Dataset entries
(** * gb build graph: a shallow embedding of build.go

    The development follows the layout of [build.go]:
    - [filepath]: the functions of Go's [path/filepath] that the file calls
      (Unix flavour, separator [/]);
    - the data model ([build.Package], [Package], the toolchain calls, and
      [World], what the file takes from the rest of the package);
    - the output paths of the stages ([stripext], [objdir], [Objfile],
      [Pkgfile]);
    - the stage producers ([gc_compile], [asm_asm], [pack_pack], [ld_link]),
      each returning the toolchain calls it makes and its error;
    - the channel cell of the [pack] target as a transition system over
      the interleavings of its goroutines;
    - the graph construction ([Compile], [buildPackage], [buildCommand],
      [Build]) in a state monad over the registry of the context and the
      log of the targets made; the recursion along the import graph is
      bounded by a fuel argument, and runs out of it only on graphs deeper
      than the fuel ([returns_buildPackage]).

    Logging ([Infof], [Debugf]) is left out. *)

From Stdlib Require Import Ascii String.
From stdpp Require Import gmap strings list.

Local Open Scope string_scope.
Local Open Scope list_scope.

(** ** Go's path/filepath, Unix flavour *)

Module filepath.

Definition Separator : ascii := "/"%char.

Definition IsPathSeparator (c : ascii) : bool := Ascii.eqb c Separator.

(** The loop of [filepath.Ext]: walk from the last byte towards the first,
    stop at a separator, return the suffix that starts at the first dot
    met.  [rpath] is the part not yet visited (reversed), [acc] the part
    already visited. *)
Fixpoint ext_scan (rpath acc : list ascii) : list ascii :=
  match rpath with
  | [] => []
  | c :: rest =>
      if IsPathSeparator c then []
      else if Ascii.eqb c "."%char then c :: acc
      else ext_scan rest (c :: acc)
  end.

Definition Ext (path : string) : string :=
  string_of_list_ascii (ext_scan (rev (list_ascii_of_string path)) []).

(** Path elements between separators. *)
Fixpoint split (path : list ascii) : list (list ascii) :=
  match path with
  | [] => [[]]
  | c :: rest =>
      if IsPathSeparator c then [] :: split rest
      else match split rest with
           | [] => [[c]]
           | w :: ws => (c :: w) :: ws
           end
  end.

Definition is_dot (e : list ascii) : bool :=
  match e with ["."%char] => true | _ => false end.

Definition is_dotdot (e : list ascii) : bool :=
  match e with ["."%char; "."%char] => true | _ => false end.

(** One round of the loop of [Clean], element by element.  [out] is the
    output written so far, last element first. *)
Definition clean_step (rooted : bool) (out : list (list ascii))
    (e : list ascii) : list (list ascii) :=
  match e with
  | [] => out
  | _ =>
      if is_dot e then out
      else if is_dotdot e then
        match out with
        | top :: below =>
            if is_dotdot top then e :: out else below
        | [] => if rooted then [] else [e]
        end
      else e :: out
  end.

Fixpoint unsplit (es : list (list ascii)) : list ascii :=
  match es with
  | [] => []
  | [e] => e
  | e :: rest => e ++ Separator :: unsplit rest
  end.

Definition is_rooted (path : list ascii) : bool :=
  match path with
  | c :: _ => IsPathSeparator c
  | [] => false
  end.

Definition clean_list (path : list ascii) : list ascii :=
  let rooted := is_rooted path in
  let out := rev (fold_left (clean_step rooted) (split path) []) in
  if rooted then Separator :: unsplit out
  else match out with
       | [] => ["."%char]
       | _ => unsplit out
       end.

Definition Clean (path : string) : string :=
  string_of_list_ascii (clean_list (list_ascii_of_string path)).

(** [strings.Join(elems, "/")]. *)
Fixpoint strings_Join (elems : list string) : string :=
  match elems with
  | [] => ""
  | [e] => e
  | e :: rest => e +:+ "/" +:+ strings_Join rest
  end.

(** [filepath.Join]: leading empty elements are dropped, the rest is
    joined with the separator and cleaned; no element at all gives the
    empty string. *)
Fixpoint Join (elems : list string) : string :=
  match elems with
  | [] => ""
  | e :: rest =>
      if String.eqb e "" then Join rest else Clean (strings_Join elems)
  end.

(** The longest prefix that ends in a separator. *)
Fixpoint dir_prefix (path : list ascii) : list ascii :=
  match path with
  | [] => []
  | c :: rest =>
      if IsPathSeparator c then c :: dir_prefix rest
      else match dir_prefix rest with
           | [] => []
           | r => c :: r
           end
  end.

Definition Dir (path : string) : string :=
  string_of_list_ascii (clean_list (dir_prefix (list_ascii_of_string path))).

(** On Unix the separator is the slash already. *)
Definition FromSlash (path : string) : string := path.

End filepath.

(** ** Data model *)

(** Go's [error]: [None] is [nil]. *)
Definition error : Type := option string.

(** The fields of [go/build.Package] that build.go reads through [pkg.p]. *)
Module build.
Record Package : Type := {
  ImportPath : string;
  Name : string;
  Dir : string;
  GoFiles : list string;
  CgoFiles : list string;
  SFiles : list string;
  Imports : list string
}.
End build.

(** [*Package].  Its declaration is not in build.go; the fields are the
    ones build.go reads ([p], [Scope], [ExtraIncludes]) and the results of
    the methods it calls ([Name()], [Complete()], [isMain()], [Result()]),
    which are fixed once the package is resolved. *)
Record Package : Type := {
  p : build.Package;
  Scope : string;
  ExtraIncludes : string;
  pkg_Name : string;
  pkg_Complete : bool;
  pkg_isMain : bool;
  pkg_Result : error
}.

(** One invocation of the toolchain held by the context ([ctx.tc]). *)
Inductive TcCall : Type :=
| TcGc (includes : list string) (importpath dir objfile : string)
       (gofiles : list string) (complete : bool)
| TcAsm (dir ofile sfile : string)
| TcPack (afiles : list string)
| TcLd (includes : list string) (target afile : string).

--

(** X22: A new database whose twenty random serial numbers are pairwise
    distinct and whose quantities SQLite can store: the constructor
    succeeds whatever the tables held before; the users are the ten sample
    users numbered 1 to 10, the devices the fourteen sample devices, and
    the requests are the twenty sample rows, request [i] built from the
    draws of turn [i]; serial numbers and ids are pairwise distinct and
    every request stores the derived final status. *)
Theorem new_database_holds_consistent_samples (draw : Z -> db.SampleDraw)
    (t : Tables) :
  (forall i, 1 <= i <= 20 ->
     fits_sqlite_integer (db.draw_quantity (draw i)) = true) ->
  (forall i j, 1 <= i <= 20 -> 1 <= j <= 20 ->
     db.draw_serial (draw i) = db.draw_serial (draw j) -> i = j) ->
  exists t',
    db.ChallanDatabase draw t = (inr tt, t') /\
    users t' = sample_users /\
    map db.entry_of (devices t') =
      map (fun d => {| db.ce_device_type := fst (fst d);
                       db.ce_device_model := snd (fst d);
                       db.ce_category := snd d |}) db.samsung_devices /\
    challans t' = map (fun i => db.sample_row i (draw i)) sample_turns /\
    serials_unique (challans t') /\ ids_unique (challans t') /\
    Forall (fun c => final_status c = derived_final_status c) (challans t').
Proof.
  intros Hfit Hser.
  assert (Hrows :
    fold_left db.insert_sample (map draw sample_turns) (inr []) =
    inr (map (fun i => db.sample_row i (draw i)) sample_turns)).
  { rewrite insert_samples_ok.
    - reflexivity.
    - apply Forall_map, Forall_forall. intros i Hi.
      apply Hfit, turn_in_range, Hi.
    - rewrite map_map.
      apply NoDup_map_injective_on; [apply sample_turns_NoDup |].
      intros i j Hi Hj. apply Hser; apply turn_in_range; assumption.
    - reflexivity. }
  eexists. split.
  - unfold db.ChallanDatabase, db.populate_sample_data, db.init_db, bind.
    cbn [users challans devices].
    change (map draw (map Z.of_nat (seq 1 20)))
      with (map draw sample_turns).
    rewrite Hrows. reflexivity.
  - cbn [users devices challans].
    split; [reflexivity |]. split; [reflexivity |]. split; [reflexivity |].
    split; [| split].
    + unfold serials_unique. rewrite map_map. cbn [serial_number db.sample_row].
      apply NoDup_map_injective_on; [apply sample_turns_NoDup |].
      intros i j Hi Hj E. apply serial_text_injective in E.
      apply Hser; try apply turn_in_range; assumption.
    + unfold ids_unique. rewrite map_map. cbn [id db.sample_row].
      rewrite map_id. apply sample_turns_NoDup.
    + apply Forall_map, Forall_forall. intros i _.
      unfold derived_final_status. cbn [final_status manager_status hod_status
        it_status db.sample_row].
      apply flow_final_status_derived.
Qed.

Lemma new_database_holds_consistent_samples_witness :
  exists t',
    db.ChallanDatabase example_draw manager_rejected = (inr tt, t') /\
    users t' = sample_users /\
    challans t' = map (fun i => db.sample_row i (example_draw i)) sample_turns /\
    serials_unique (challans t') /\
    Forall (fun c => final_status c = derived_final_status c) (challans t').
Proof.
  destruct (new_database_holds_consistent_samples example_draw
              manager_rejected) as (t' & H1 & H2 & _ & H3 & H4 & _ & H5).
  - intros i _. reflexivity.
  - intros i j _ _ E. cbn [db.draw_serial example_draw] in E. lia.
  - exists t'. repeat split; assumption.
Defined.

*About this task:*
An exact copy of the lines above between the line holding "sfile : string)" and the line holding "afile : string).", inclusive, is the whole answer.

*Task solution:*
| TcAsm (dir ofile sfile : string)
| TcPack (afiles : list string)
| TcLd (includes : list string) (target afile : string).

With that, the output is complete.